I know nothing about Oracle, sorry.
|
|
|
|
|
|
I just tried a quick test at RegExr: Learn, Build, & Test RegEx[^] and the following regex finds all the web addresses in the set below (shown in bold). The only thing I cannot correct is that it includes the leading underscore. However it may be a starting point to help you (I have not actually tried it with MySQL).
_[a-zA-Z]*\.[a-zA-Z]*|\.[a-zA-Z].
Something_Else_Type_XY_Z_26.04.23_website.com
Something_Else_Type_XY_Z_website.co.uk_26.04.23
Something_Else_Type_XY_Z_26.04.23_website.com_Comment
Something_website.com_Else_Type_XY_Z_26.04.23_Comment
Something_Else_Type_XY_Z_26.04.23_Comment
Something_Else_Type_XY_dfd6869_3_21.12.22_website.com_ZU
|
|
|
|
|
Unfortunately REGEXP_SUBSTR(field_name, '_[a-zA-Z]*\.[a-zA-Z]*|\.[a-zA-Z]') just gives me the first 2 letters of the field_name ("So" in this case).
|
|
|
|
|
Yes, I got similar results, which does not make a lot of sense. However, on reading the documentation (https://dev.mysql.com/doc/refman/8.0/en/regexp.html#function_regexp-substr[^]) closely I discovered why. Hidden down near the bottom of the page is the following:
Quote: To use a literal instance of a special character in a regular expression, precede it by two backslash (\) characters. The MySQL parser interprets one of the backslashes, and the regular expression library interprets the other. For example, to match the string 1+2 that contains the special + character, only the last of the following regular expressions is the correct one:
So I tried with that, and a slight modification to my original pattern, and successfully extracted the fields as shown in the following results:
mysql> SELECT REGEXP_SUBSTR(Title, '_[a-zA-Z]+(\\.[a-zA-Z]+)+') from Books;
+---------------------------------------------------+
| REGEXP_SUBSTR(Title, '_[a-zA-Z]+(\\.[a-zA-Z]+)+') |
+---------------------------------------------------+
| NULL |
| NULL |
| NULL |
| NULL |
| _website.com |
| NULL |
| _website.com |
| _website.com |
| _website.co.uk |
| _website.com |
| NULL |
| NULL |
+---------------------------------------------------+
The NULL entries are records that do not contain a web address.
[EDIT]
I just tried without the leading underscore in the regular expression and added some numbers into the website names and got the following:
mysql> SELECT REGEXP_SUBSTR(Title, '[a-zA-Z][[:alnum:]]+(\\.[a-zA-Z]+)+') from Books;
+-------------------------------------------------------------+
| REGEXP_SUBSTR(Title, '[a-zA-Z][[:alnum:]]+(\\.[a-zA-Z]+)+') |
+-------------------------------------------------------------+
| NULL |
| NULL |
| NULL |
| NULL |
| website.com |
| NULL |
| google.co.it |
| website99.com |
| Bet365.co.uk |
| website.com |
| NULL |
| NULL |
+-------------------------------------------------------------+
12 rows in set (0.01 sec)
So it would appear to be simpler than I thought.
[/EDIT]
modified 20-Sep-23 4:18am.
|
|
|
|
|
Did you test according to my examples? What about:
Something_website.com_Else_Type_XY_Z_26.04.23_Comment => NULL (due to not having 2 preceding underscores first)

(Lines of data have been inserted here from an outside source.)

Lemma normal_form_complete (x : pyval) (jd_present : bool) :
  schema_complete (PDict (normal_form x jd_present)) = true.
Proof.
  unfold schema_complete, normal_form.
  set (d3 := ensure_dict "skills_relevance" _).
  set (e := fill_defaults extracted_defaults _).
  set (s := fill_defaults skills_relevance_defaults _).
  assert (Htop : forall k, In k report_fields -> dict_has k d3 = true).
  { intros k Hk. subst d3. rewrite !ensure_dict_has, fill_defaults_has.
    simpl in Hk.
    repeat (destruct Hk as [<-|Hk]; [dict_norm; reflexivity|]).
    contradiction. }
  assert (Hsub : has_all extracted_fields e = true).
  { subst e. cbn [has_all forallb extracted_fields]. dict_norm. reflexivity. }
  assert (Hrel : has_all skills_relevance_fields s = true).
  { subst s. cbn [has_all forallb skills_relevance_fields]. dict_norm.
    reflexivity. }
  destruct jd_present.
  - dict_norm. rewrite Hsub, Hrel, andb_true_r, andb_true_r.
    apply has_all_In. intros k Hk. rewrite !dict_has_set, (Htop k Hk).
    rewrite !orb_true_r. reflexivity.
  - dict_norm.
    replace (has_all extracted_fields (dict_set "position" (PStr "") e))
      with true.
    2:{ symmetry. apply has_all_In. intros k Hk. rewrite dict_has_set.
        rewrite (proj1 (has_all_In _ _) Hsub k Hk). apply orb_true_r. }
    replace (has_all skills_relevance_fields
               (dict_set "missing" (PList []) s)) with true.
    2:{ symmetry. apply has_all_In. intros k Hk. rewrite dict_has_set.
        rewrite (proj1 (has_all_In _ _) Hrel k Hk). apply orb_true_r. }
    rewrite !andb_true_r.
    apply has_all_In. intros k Hk. rewrite !dict_has_set, (Htop k Hk).
    rewrite !orb_true_r. reflexivity.
Qed.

Your regex returns website.com there instead of NULL.
|
|
|
|
|
No, I am afraid I did not work that one out; I leave that as an exercise for you.
|
|
|
|
|
Concur here, using RegexBuddy and this string:
[a-zA-Z][[:alnum:]]*\.[a-zA-Z]*|\.[a-zA-Z]
Nothing but net (colloquial expression eliding formal disdain without turning away in disgust from self-realized talentlessness). Thanks for this.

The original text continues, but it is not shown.